## What the task requires:
Starting at the top of the entries below, set down every line exactly, please, until you reach the line with "Lemma data_sector_bound fs", which is included too.

*** Data for this task Section Begins ***

Lemma length_concat_sectors (d : D) (s : Z) n :
  (forall k, (k < n)%nat -> 0 <= s + Z.of_nat k < bd_sectors d) ->
  length (concat ((fun k => bd_sector d (s + Z.of_nat k)) <$> seq 0 n)) = (512 * n)%nat.
Proof.
  induction n as [|n IH]; intros H; [done|]. rewrite seq_S, fmap_app, concat_app, length_app, IH by (intros; apply H; lia).
  cbn. rewrite app_nil_r, bd_sector_length by (apply H; lia). lia.
Qed.

Lemma data_sector_bound fs c : fs_ok M fs -> is_cluster M c ->
  0 <= data_sector fs c /\ data_sector fs c + sectors_per_cluster (bpb fs) <= bd_sectors (dev fs).
Proof.
  intros H Hc. unfold is_cluster, data_sector in *. pose proof (ok_device _ _ H). pose proof (ok_spc _ _ H).
  pose proof (ok_layout _ _ H) as (? & ? & ? & ?). unfold data_start in *. nia.
Qed.

Lemma length_data fs c : fs_ok M fs -> is_cluster M c -> Z.of_nat (length (data_of fs c)) = bytes_per_cluster fs.
Proof.
  intros H Hc. unfold data_of. rewrite length_concat_sectors.
  - rewrite (ok_bpc _ _ H). pose proof (ok_spc _ _ H). lia.
  - intros k Hk. pose proof (data_sector_bound fs c H Hc). lia.
Qed.

Lemma cluster_sector_spec fs c : fs_ok M fs -> is_cluster M c -> cluster_sector c fs = data_sector fs c.
Proof.
  intros H Hc. pose proof (data_sector_bound fs c H Hc) as Hb. unfold is_cluster in Hc.
  pose proof (ok_layout _ _ H) as (? & ? & ? & ?). pose proof (ok_spc _ _ H) as Hs. pose proof (ok_M _ _ H) as HM.
  unfold cluster_sector, data_sector, data_start in *.
  assert (0 <= num_fats (bpb fs) * fat_size_32 (bpb fs)) by (apply Z.mul_nonneg_nonneg; lia).
  assert (0 <= (c - 2) * sectors_per_cluster (bpb fs) < 2 ^ 28 * 2 ^ 8) by (unfold eoc_min in HM; nia).
  rewrite (u32_small (num_fats _ * _)), u32_small, (u64_small (c - 2)), (u64_small ((c - 2) * _)), u64_small;
    unfold eoc_min in *; lia.
Qed.

Lemma ReadCluster_spec fs c : fs_ok M fs -> is_cluster M c ->
  ReadCluster c fs = Some (set_cluster_buf (data_of fs c) (set_cluster_num c fs)).
Proof.
  intros H Hc. unfold ReadCluster. rewrite cluster_sector_spec by done.
  pose proof (data_sector_bound fs c H Hc) as Hb. pose proof (ok_spc _ _ H).
  rewrite bd_read_spec by lia. cbn [mbind option_bind]. fold (data_of fs c).
  pose proof (length_data fs c H Hc) as Hl. pose proof (ok_buf _ _ H) as Hbuf.
  rewrite write_at_Some by lia. cbn [mbind option_bind]. by rewrite splice_all by lia.
Qed.

(** Only the buffers change. *)
Record reading fs fs' : Prop := {
  rd_ok : fs_ok M fs';
  rd_dev : dev fs' = dev fs;
  rd_bpb : bpb fs' = bpb fs;
  rd_bpc : bytes_per_cluster fs' = bytes_per_cluster fs;
}.

(** The cluster buffer holds the cluster it claims. *)
Definition buffered fs : Prop := is_cluster M (cluster_num fs) /\ cluster_buf fs = data_of fs (cluster_num fs).

Lemma reading_refl fs : fs_ok M fs -> reading fs fs.
Proof. by split. Qed.

Lemma reading_trans fs1 fs2 fs3 : reading fs1 fs2 -> reading fs2 fs3 -> reading fs1 fs3.
Proof. intros [] []. split; congruence. Qed.

Lemma reading_fat fs fs' c : reading fs fs' -> fat_at fs' c = fat_at fs c.
Proof. intros H. unfold fat_at, fat_sector. by rewrite (rd_dev _ _ H), (rd_bpb _ _ H). Qed.

Lemma reading_data fs fs' c : reading fs fs' -> data_of fs' c = data_of fs c.
Proof. intros H. unfold data_of, data_sector, data_start. by rewrite (rd_dev _ _ H), (rd_bpb _ _ H). Qed.

Lemma chain_ext fat fat' c l : (forall x, fat' x = fat x) -> chain M fat c l -> chain M fat' c l.
Proof.
  intros E [Hl Hr He]. split; [|done|by rewrite E]. clear Hr He. revert c Hl.
  induction l as [|b l IH]; intros c Hl; cbn in *; [done|]. destruct Hl. split; [by rewrite E|auto].
Qed.

Lemma reading_chain fs fs' c l : reading fs fs' -> chain M (fat_at fs) c l -> chain M (fat_at fs') c l.
Proof. intros H. apply chain_ext. intros x. by apply reading_fat. Qed.

Lemma read_reading fs c : fs_ok M fs -> is_cluster M c ->
  let fs' := set_cluster_buf (data_of fs c) (set_cluster_num c fs) in reading fs fs' /\ buffered fs'.
Proof.
  intros H Hc. cbn zeta. split; [|by split]. split; try done. pose proof (length_data fs c H Hc).
  destruct H. by split.
Qed.

Lemma NextCluster_reading fs c : fs_ok M fs -> 0 <= c < M ->
  exists fs', NextCluster c fs = Some (fs', if decide (eoc_min <= fat_at fs c) then end_of_chain else fat_at fs c) /\
    reading fs fs' /\ cluster_num fs' = cluster_num fs /\ cluster_buf fs' = cluster_buf fs.
Proof.
  intros H Hc. destruct (NextCluster_spec M c fs H Hc) as (b & Hb & E). eexists; split; [exact E|].
  split; [|done]. split; try done. by apply set_fat_buf_ok.
Qed.

(** ** Listings *)

Definition entries fs (c : Z) : list (list Z) :=
  (fun i => slice (data_of fs c) (entry_size * i) entry_size) <$> seq 0 (num_entries fs).

Definition first_match (name : list Z) (es : list (list Z)) : option (list Z) :=
  List.find (fun e => NameIsEqual e name) es.

Lemma first_match_app name es1 es2 :
  first_match name (es1 ++ es2) =
  match first_match name es1 with Some e => Some e | None => first_match name es2 end.
Proof. unfold first_match. induction es1 as [|e es1 IH]; cbn; [done|]. by destruct (NameIsEqual e name). Qed.

Lemma scan_dir_spec n i elem fs :
  match scan_dir n i elem fs with
  | Some j => (i <= j < i + n)%nat /\
      first_match elem ((fun i => entry_at i fs) <$> seq i n) = Some (entry_at j fs)
  | None => first_match elem ((fun i => entry_at i fs) <$> seq i n) = None
  end.
Proof.
  revert i. induction n as [|n IH]; intros i; cbn [scan_dir seq fmap list_fmap]; [done|].
  unfold first_match. cbn [List.find]. destruct (NameIsEqual (entry_at i fs) elem) eqn:E; [split; [lia|done]|].
  specialize (IH (S i)). destruct (scan_dir n (S i) elem fs); [destruct IH; split; [lia|done]|done].
Qed.

Lemma buffered_entries fs : buffered fs -> (fun i => entry_at i fs) <$> seq 0 (num_entries fs) = entries fs (cluster_num fs).
Proof. intros [_ E]. unfold entries, entry_at. by rewrite E. Qed.

Lemma reading_entries fs fs' c : reading fs fs' -> entries fs' c = entries fs c.
Proof.
  intros H. unfold entries, num_entries. rewrite (reading_data fs fs') by done. by rewrite (rd_bpb _ _ H).
Qed.

Lemma find_cluster_spec fuel elem : forall l c fs,
  fs_ok M fs -> chain M (fat_at fs) c l -> (S (length l) < fuel)%nat ->
  exists fs' r, find_cluster fuel elem c fs = Some (fs', r) /\ reading fs fs' /\
    match r with
    | Some i => first_match elem (concat (entries fs <$> (c :: l))) = Some (entry_at i fs') /\
        (i < num_entries fs')%nat /\ buffered fs' /\ cluster_num fs' ∈ c :: l
    | None => first_match elem (concat (entries fs <$> (c :: l))) = None
    end.
Proof.
  induction fuel as [|fuel IH]; intros l c fs H Hch Hf; [lia|]. cbn [find_cluster].
  pose proof (ch_range _ _ _ _ Hch) as Hr. inversion Hr as [|? ? Hc Hr']; subst. pose proof (ok_M _ _ H) as HM.
  unfold eoc_min in HM. rewrite decide_False by (unfold is_cluster, end_of_chain in *; lia).
  rewrite ReadCluster_spec by done. cbn [mbind option_bind].
  destruct (read_reading fs c H Hc) as [Hrd Hbuf]. set (fs1 := set_cluster_buf _ _) in *.
  pose proof (buffered_entries fs1 Hbuf) as He. change (cluster_num fs1) with c in He.
  rewrite (reading_entries fs fs1 c Hrd) in He. pose proof (scan_dir_spec (num_entries fs1) 0 elem fs1) as Hscan.
  rewrite He in Hscan. cbn [fmap list_fmap concat]. rewrite first_match_app.
  destruct (scan_dir (num_entries fs1) 0 elem fs1) as [i|].
  - destruct Hscan as [Hi ->]. exists fs1, (Some i). split_and!; try done; [lia|by left].
  - rewrite Hscan. destruct (NextCluster_reading fs1 c) as (fs2 & -> & Hrd2 & _ & _); [apply Hrd|unfold is_cluster in Hc; lia|].
    cbn [mbind option_bind]. pose proof (reading_trans _ _ _ Hrd Hrd2) as Hrd02.
    rewrite (reading_fat fs fs1) by done. destruct l as [|d l].
    + pose proof (ch_end _ _ _ _ Hch) as Hend. cbn in Hend. rewrite decide_True by done.
      destruct fuel; [cbn in Hf; lia|]. cbn [find_cluster]. rewrite decide_True by done.
      exists fs2, None. by split_and!.
    + apply chain_cons in Hch as [-> Hch]. inversion Hr' as [|? ? Hd _]; subst.
      rewrite decide_False by (unfold is_cluster, eoc_min in *; lia).
      destruct (IH l d fs2) as (fs' & r & -> & Hrd' & Hm); [apply Hrd2|by apply (reading_chain fs)|cbn in Hf; lia|].
      exists fs', r. split; [done|]. split; [by eapply reading_trans|].
      assert (Hes : entries fs2 <$> (d :: l) = entries fs <$> (d :: l)).
      { apply list_fmap_ext. intros _ x _. by apply reading_entries. }
      rewrite Hes in Hm. destruct r as [i|]; [|done]. destruct Hm as (? & ? & ? & ?). split_and!; try done. by right.
Qed.

(** ** Paths *)

Definition listing fs (c : Z) (es : list (list Z)) : Prop :=
  exists l, chain M (fat_at fs) c l /\ es = concat (entries fs <$> (c :: l)).

(** A first cluster of 0 stands for the root directory. *)
Definition dir_start fs (c : Z) : Z := if decide (c = 0) then root_cluster (bpb fs) else c.

(** Resolution of the names [ns] from the directory at [c]: a missing name
    ends it, the last name gives its entry, a directory is entered; a name that
    is no directory ends it too, whatever names follow. *)
Inductive resolve fs : Z -> list (list Z) -> option (list Z) -> Prop :=
| res_none c es n ns : listing fs c es -> first_match n es = None -> resolve fs c (n :: ns) None
| res_here c es n ns e : listing fs c es -> first_match n es = Some e ->
    (ns = [] \/ attr e <> kDirectory) -> resolve fs c (n :: ns) (Some e)
| res_down c es n ns e r : listing fs c es -> first_match n es = Some e ->
    ns <> [] -> attr e = kDirectory -> resolve fs (dir_start fs (FirstCluster e)) ns r ->
    resolve fs c (n :: ns) r.

Definition name_ok (n : list Z) : Prop :=
  n <> [] /\ Forall (fun c => c <> char_slash) n /\ (length n <= 12)%nat.

Fixpoint path_of (ns : list (list Z)) : list Z :=
  match ns with
  | [] => []
  | [n] => n
  | n :: ns' => n ++ char_slash :: path_of ns'
  end.

Lemma split_slash_end n : Forall (fun c => c <> char_slash) n -> split_slash n = (n, None).
Proof. induction 1 as [|c n Hc _ IH]; cbn; [done|]. by rewrite decide_False, IH. Qed.

Lemma split_slash_next n rest :
  Forall (fun c => c <> char_slash) n -> split_slash (n ++ char_slash :: rest) = (n, Some rest).
Proof. induction 1 as [|c n Hc _ IH]; cbn; [done|]. by rewrite decide_False, IH. Qed.

Lemma NextPathElement_spec n ns : name_ok n ->
  NextPathElement (path_of (n :: ns)) =
    Some (n, match ns with [] => None | _ => Some (path_of ns) end, match ns with [] => false | _ => true end).
Proof.
  intros (_ & Hs & Hl). unfold NextPathElement.
  assert (split_slash (path_of (n :: ns)) = (n, match ns with [] => None | _ => Some (path_of ns) end)) as ->.
  { destruct ns; cbn [path_of]; [by apply split_slash_end|by apply split_slash_next]. }
  unfold strcpy. rewrite write_at_Some; [by destruct ns|].
  rewrite length_c_chars, length_replicate. lia.
Qed.

Lemma path_of_nonempty n ns : name_ok n -> path_of (n :: ns) <> [].
Proof. intros (Hn & _). destruct ns; cbn; [done|]. by destruct n. Qed.

Lemma path_of_head n ns : name_ok n -> exists c p, path_of (n :: ns) = c :: p /\ c <> char_slash.
Proof.
  intros (Hn & Hs & _). destruct n as [|c n]; [done|]. inversion Hs; subst.
  destruct ns; cbn; eexists _, _; split; done.
Qed.

Lemma path_of_length ns : Forall name_ok ns -> (length ns <= length (path_of ns))%nat.
Proof.
  induction 1 as [|n ns Hn _ IH]; [done|]. destruct Hn as (Hne & _). destruct n; [done|].
  destruct ns; cbn [path_of length] in *; [lia|]. rewrite length_app. cbn [length]. lia.
Qed.

Lemma reading_listing fs fs' c es : reading fs fs' -> listing fs c es -> listing fs' c es.
Proof.
  intros H (l & Hl & ->). exists l. split; [by apply (reading_chain fs)|]. f_equal. apply list_fmap_ext.
  intros _ x _. symmetry. by apply reading_entries.
Qed.

Lemma reading_resolve fs fs' c ns r : reading fs fs' -> resolve fs c ns r -> resolve fs' c ns r.
Proof.
  intros H. assert (Hd : forall x, dir_start fs' x = dir_start fs x)
    by (intros x; unfold dir_start; by rewrite (rd_bpb _ _ H)).
  induction 1 as [c es n ns Hl Hm|c es n ns e Hl Hm Ha|c es n ns e r Hl Hm Hn Ha _ IH].
  - eapply res_none; [by eapply reading_listing|done].
  - eapply res_here; [by eapply reading_listing|done|done].
  - eapply res_down; [by eapply reading_listing|done|done|done|]. by rewrite Hd.
Qed.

*** Data for this task Section Ends ***

## Answer to the exercise:
Lemma length_concat_sectors (d : D) (s : Z) n :
  (forall k, (k < n)%nat -> 0 <= s + Z.of_nat k < bd_sectors d) ->
  length (concat ((fun k => bd_sector d (s + Z.of_nat k)) <$> seq 0 n)) = (512 * n)%nat.
Proof.
  induction n as [|n IH]; intros H; [done|]. rewrite seq_S, fmap_app, concat_app, length_app, IH by (intros; apply H; lia).
  cbn. rewrite app_nil_r, bd_sector_length by (apply H; lia). lia.
Qed.

Lemma data_sector_bound fs c : fs_ok M fs -> is_cluster M c ->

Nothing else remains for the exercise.